TASK
Count how many lines of the data below contain the string "state"; the reply should be that number alone.

MATERIAL FOR THIS EXERCISE
(* ===== verification/Tcpstream.v ===== *)
(** * [hermit-abi/src/tcpstream.rs] and [tcplistener.rs]: the interface to the network
      functions

    hermit-abi only declares the [sys_tcp_*] functions ([extern "Rust"]); which code it
    is linked with is decided by the features of hermit-sys.  The declarations are a
    class, the code it is linked with an instance, and what a caller may rely on a
    second class, which every instance has to provide. *)

From S2P Require Import Prelude.

(** The [extern "Rust"] blocks; [W] is the state that the linked code works on. *)
Class TcpApi (W : Type) : Type := {
  Handle : Type;
  IpAddr : Type;
  sys_connect : list Z → Z → option Z → M W (result Handle unit);
  sys_close : Handle → M W (result unit unit);
  (* the buffer of the caller comes back with the result *)
  sys_read : Handle → list Z → M W (result nat unit * list Z);
  sys_write : Handle → list Z → M W (result nat unit);
  sys_set_read_timeout : Handle → option Z → M W (result unit unit);
  sys_get_read_timeout : Handle → M W (result (option Z) unit);
  sys_set_write_timeout : Handle → option Z → M W (result unit unit);
  sys_get_write_timeout : Handle → M W (result (option Z) unit);
  sys_peek : Handle → list Z → M W (result nat unit * list Z);
  sys_set_nonblocking : Handle → bool → M W (result unit unit);
  sys_set_tll : Handle → Z → M W (result unit unit);
  sys_get_tll : Handle → M W (result Z unit);
  sys_shutdown : Handle → Z → M W (result unit unit);
  sys_peer_addr : Handle → M W (result (IpAddr * Z) unit);
  sys_accept : Z → M W (result (Handle * IpAddr * Z) unit);
}.

Section Tcpstream.
Context {W : Type} {api : TcpApi W}.

Definition connect (ip : list Z) (port : Z) (timeout : option Z) : M W (result Handle unit) :=
  sys_connect ip port timeout.

Definition close (handle : Handle) : M W (result unit unit) := sys_close handle.

Definition peek (handle : Handle) (buf : list Z) : M W (result nat unit * list Z) :=
  sys_peek handle buf.

Definition peer_addr (handle : Handle) : M W (result (IpAddr * Z) unit) := sys_peer_addr handle.

Definition read (handle : Handle) (buffer : list Z) : M W (result nat unit * list Z) :=
  sys_read handle buffer.

Definition write (handle : Handle) (buffer : list Z) : M W (result nat unit) :=
  sys_write handle buffer.

Definition set_read_timeout (handle : Handle) (timeout : option Z) : M W (result unit unit) :=
  sys_set_read_timeout handle timeout.

Definition set_write_timeout (handle : Handle) (timeout : option Z) : M W (result unit unit) :=
  sys_set_write_timeout handle timeout.

Definition get_read_timeout (handle : Handle) : M W (result (option Z) unit) :=
  sys_get_read_timeout handle.

Definition get_write_timeout (handle : Handle) : M W (result (option Z) unit) :=
  sys_get_write_timeout handle.

(** smoltcp does not support Nagle's algorithm: it cannot be switched on. *)
Definition set_nodelay (_ : Handle) (mode : bool) : M W (result unit unit) :=
  mret (if mode then Ok tt else Err tt).

Definition nodelay (_ : Handle) : M W (result bool unit) := mret (Ok true).

Definition set_nonblocking (handle : Handle) (mode : bool) : M W (result unit unit) :=
  sys_set_nonblocking handle mode.

Definition set_tll (handle : Handle) (ttl : Z) : M W (result unit unit) := sys_set_tll handle ttl.

Definition get_tll (handle : Handle) : M W (result Z unit) := sys_get_tll handle.

Definition shutdown (handle : Handle) (how : Z) : M W (result unit unit) :=
  sys_shutdown handle how.

(** [tcplistener::accept]. *)
Definition accept (port : Z) : M W (result (Handle * IpAddr * Z) unit) := sys_accept port.
End Tcpstream.

(** The panic of [shutdown] on an argument that is none of 0, 1 and 2. *)
Definition SHUTDOWN_PANIC : string := "Invalid shutdown argument".

(** What a read or a peek leaves in the buffer of the caller. *)
Definition buffer_result (buffer : list Z) (r : result nat unit * list Z) : Prop :=
  length r.2 = length buffer ∧
  match r.1 with
  | Ok n => n ≤ length buffer ∧ drop n r.2 = drop n buffer
  | Err _ => r.2 = buffer
  end.

(** What a caller may rely on, whichever code is linked.  [api_inv hs] is the state in
    which the handles of [hs] are open. *)
Class TcpApiSpec {W : Type} (api : TcpApi W) : Type := {
  api_inv : (Handle → Prop) → W → Prop;
  api_connect_spec hs ip port timeout w :
    api_inv hs w →
    wp false (sys_connect ip port timeout) (λ r w',
      match r with
      | Ok h => ¬ hs h ∧ api_inv (λ h', hs h' ∨ h' = h) w'
      | Err _ => api_inv hs w'
      end) (λ _ _, False) w;
  api_accept_spec hs port w :
    api_inv hs w →
    wp false (sys_accept port) (λ r w',
      match r with
      | Ok (h, _, _) => ¬ hs h ∧ api_inv (λ h', hs h' ∨ h' = h) w'
      | Err _ => api_inv hs w'
      end) (λ _ _, False) w;
  api_read_spec hs h buffer w :
    hs h → api_inv hs w →
    wp false (sys_read h buffer) (λ r w', api_inv hs w' ∧ buffer_result buffer r)
      (λ _ _, False) w;
  api_peek_spec hs h buffer w :
    hs h → api_inv hs w →
    wp false (sys_peek h buffer) (λ r w', api_inv hs w' ∧ buffer_result buffer r)
      (λ _ _, False) w;
  api_write_spec hs h buffer w :
    hs h → api_inv hs w →
    wp false (sys_write h buffer) (λ r w', api_inv hs w' ∧
      match r with Ok n => n ≤ length buffer | Err _ => True end) (λ _ _, False) w;
  api_shutdown_spec hs h how w :
    hs h → api_inv hs w →
    wp false (sys_shutdown h how) (λ _, api_inv hs)
      (λ msg w', ¬ (0 ≤ how ≤ 2)%Z ∧ msg = SHUTDOWN_PANIC ∧ api_inv hs w') w;
  api_close_spec hs h w :
    hs h → api_inv hs w → wp false (sys_close h) (λ _, api_inv hs) (λ _ _, False) w;
  api_peer_addr_spec hs h w :
    hs h → api_inv hs w → wp false (sys_peer_addr h) (λ _, api_inv hs) (λ _ _, False) w;
  api_nonblocking_spec hs h mode w :
    hs h → api_inv hs w →
    wp false (sys_set_nonblocking h mode) (λ _, api_inv hs) (λ _ _, False) w;
  api_set_read_timeout_spec hs h t w :
    hs h → api_inv hs w → wp false (sys_set_read_timeout h t) (λ _, api_inv hs) (λ _ _, False) w;
  api_get_read_timeout_spec hs h w :
    hs h → api_inv hs w → wp false (sys_get_read_timeout h) (λ _, api_inv hs) (λ _ _, False) w;
  api_set_write_timeout_spec hs h t w :
    hs h → api_inv hs w → wp false (sys_set_write_timeout h t) (λ _, api_inv hs) (λ _ _, False) w;
  api_get_write_timeout_spec hs h w :
    hs h → api_inv hs w → wp false (sys_get_write_timeout h) (λ _, api_inv hs) (λ _ _, False) w;
  api_set_tll_spec hs h ttl w :
    hs h → api_inv hs w → wp false (sys_set_tll h ttl) (λ _, api_inv hs) (λ _ _, False) w;
  api_get_tll_spec hs h w :
    hs h → api_inv hs w → wp false (sys_get_tll h) (λ _, api_inv hs) (λ _ _, False) w;
}.

(** ** A client of the interface *)

Section Client.
Context {W : Type} {api : TcpApi W} {spec : TcpApiSpec api}.
Implicit Types (hs : Handle → Prop) (h : Handle).

(** The operations whose answer a program can do nothing wrong with. *)
Inductive plain_call h : ∀ R, M W R → Prop :=
| plain_close : plain_call h _ (close h)
| plain_peer_addr : plain_call h _ (peer_addr h)
| plain_set_nonblocking mode : plain_call h _ (set_nonblocking h mode)
| plain_set_read_timeout t : plain_call h _ (set_read_timeout h t)
| plain_get_read_timeout : plain_call h _ (get_read_timeout h)
| plain_set_write_timeout t : plain_call h _ (set_write_timeout h t)
| plain_get_write_timeout : plain_call h _ (get_write_timeout h)
| plain_set_tll ttl : plain_call h _ (set_tll h ttl)
| plain_get_tll : plain_call h _ (get_tll h).

(** What a program can do with the streams it holds: the operations of hermit-abi in any
    order, each on a handle it was given.  [valid] says that it passes 0, 1 or 2 to [shutdown]. *)
Inductive client (valid : bool) : (Handle → Prop) → M W (Handle → Prop) → Prop :=
| client_done hs : client valid hs (mret hs)
| client_connect hs ip port timeout (k : result Handle unit → M W (Handle → Prop)) :
    (∀ h, client valid (λ h', hs h' ∨ h' = h) (k (Ok h))) → client valid hs (k (Err tt)) →
    client valid hs (connect ip port timeout ≫= k)
| client_accept hs port (k : result (Handle * IpAddr * Z) unit → M W (Handle → Prop)) :
    (∀ h addr p, client valid (λ h', hs h' ∨ h' = h) (k (Ok (h, addr, p)))) →
    client valid hs (k (Err tt)) →
    client valid hs (accept port ≫= k)
| client_read hs h buffer (k : result nat unit * list Z → M W (Handle → Prop)) :
    hs h → (∀ r, buffer_result buffer r → client valid hs (k r)) →
    client valid hs (read h buffer ≫= k)
| client_peek hs h buffer (k : result nat unit * list Z → M W (Handle → Prop)) :
    hs h → (∀ r, buffer_result buffer r → client valid hs (k r)) →
    client valid hs (peek h buffer ≫= k)
| client_write hs h buffer (k : result nat unit → M W (Handle → Prop)) :
    hs h →
    (∀ r, match r with Ok n => n ≤ length buffer | Err _ => True end → client valid hs (k r)) →
    client valid hs (write h buffer ≫= k)
| client_set_nodelay hs h mode (k : result unit unit → M W (Handle → Prop)) :
    client valid hs (k (if mode : bool then Ok tt else Err tt)) →
    client valid hs (set_nodelay h mode ≫= k)
| client_nodelay hs h (k : result bool unit → M W (Handle → Prop)) :
    client valid hs (k (Ok true)) → client valid hs (nodelay h ≫= k)
| client_shutdown hs h how (k : result unit unit → M W (Handle → Prop)) :
    hs h → (valid = true → 0 ≤ how ≤ 2)%Z → (∀ r, client valid hs (k r)) →
    client valid hs (shutdown h how ≫= k)
| client_plain hs h R (m : M W R) (k : R → M W (Handle → Prop)) :
    hs h → plain_call h R m → (∀ r, client valid hs (k r)) → client valid hs (m ≫= k).

(** What may come of a client that is not careful with [shutdown]: that panic, with the stack
    unharmed. *)
Definition client_panic (valid : bool) (msg : string) (w : W) : Prop :=
  valid = false ∧ msg = SHUTDOWN_PANIC ∧ ∃ hs, api_inv hs w.

Lemma wp_plain_call hs h R (m : M W R) w :
  plain_call h R m → hs h → api_inv hs w → wp false m (λ _, api_inv hs) (λ _ _, False) w.
Proof.
  intros Hm Hh Hinv. destruct Hm; [by apply api_close_spec|by apply api_peer_addr_spec
    |by apply api_nonblocking_spec|by apply api_set_read_timeout_spec|by apply api_get_read_timeout_spec
    |by apply api_set_write_timeout_spec|by apply api_get_write_timeout_spec|by apply api_set_tll_spec
    |by apply api_get_tll_spec].
Qed.

(** The rule for clients: they never fail otherwise, and the handles they end with are open. *)
Lemma wp_client valid hs m w :
  client valid hs m → api_inv hs w →
  wp false m (λ hs', api_inv hs') (client_panic valid) w.
Proof.
  intros Hc. revert w.
  induction Hc as [hs|hs ip port timeout k _ IH1 _ IH2|hs port k _ IH1 _ IH2|hs h buffer k Hh _ IH
    |hs h buffer k Hh _ IH|hs h buffer k Hh _ IH|hs h mode k _ IH|hs h k _ IH|hs h how k Hh Hhow _ IH
    |hs h R m k Hh Hm _ IH];
    intros w Hinv; [done|..]; apply wp_bind.
  - eapply wp_mono; [by apply api_connect_spec|cbv beta|done].
    intros [h|[]] w'; [|by apply IH2]. intros [_ Hinv']. by apply IH1.
  - eapply wp_mono; [by apply api_accept_spec|cbv beta|done].
    intros [[[h addr] p]|[]] w'; [|by apply IH2]. intros [_ Hinv']. by apply IH1.
  - eapply wp_mono; [by apply api_read_spec|cbv beta|done]. intros r w' [Hinv' Hr]. by apply IH.
  - eapply wp_mono; [by apply api_peek_spec|cbv beta|done]. intros r w' [Hinv' Hr]. by apply IH.
  - eapply wp_mono; [by apply api_write_spec|cbv beta|done]. intros r w' [Hinv' Hr]. by apply IH.
  - by apply IH.
  - by apply IH.
  - eapply wp_mono; [by apply api_shutdown_spec|cbv beta|]; [intros r w' Hinv'; by apply IH|].
    cbv beta. intros msg w' (Hno & -> & Hinv'). split_and!; [|done|by exists hs].
    destruct valid; [|done]. destruct Hno. by apply Hhow.
  - eapply wp_mono; [by eapply wp_plain_call|cbv beta|done]. intros r w' Hinv'. by apply IH.
Qed.
End Client.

RESULT OF THE EXERCISE
2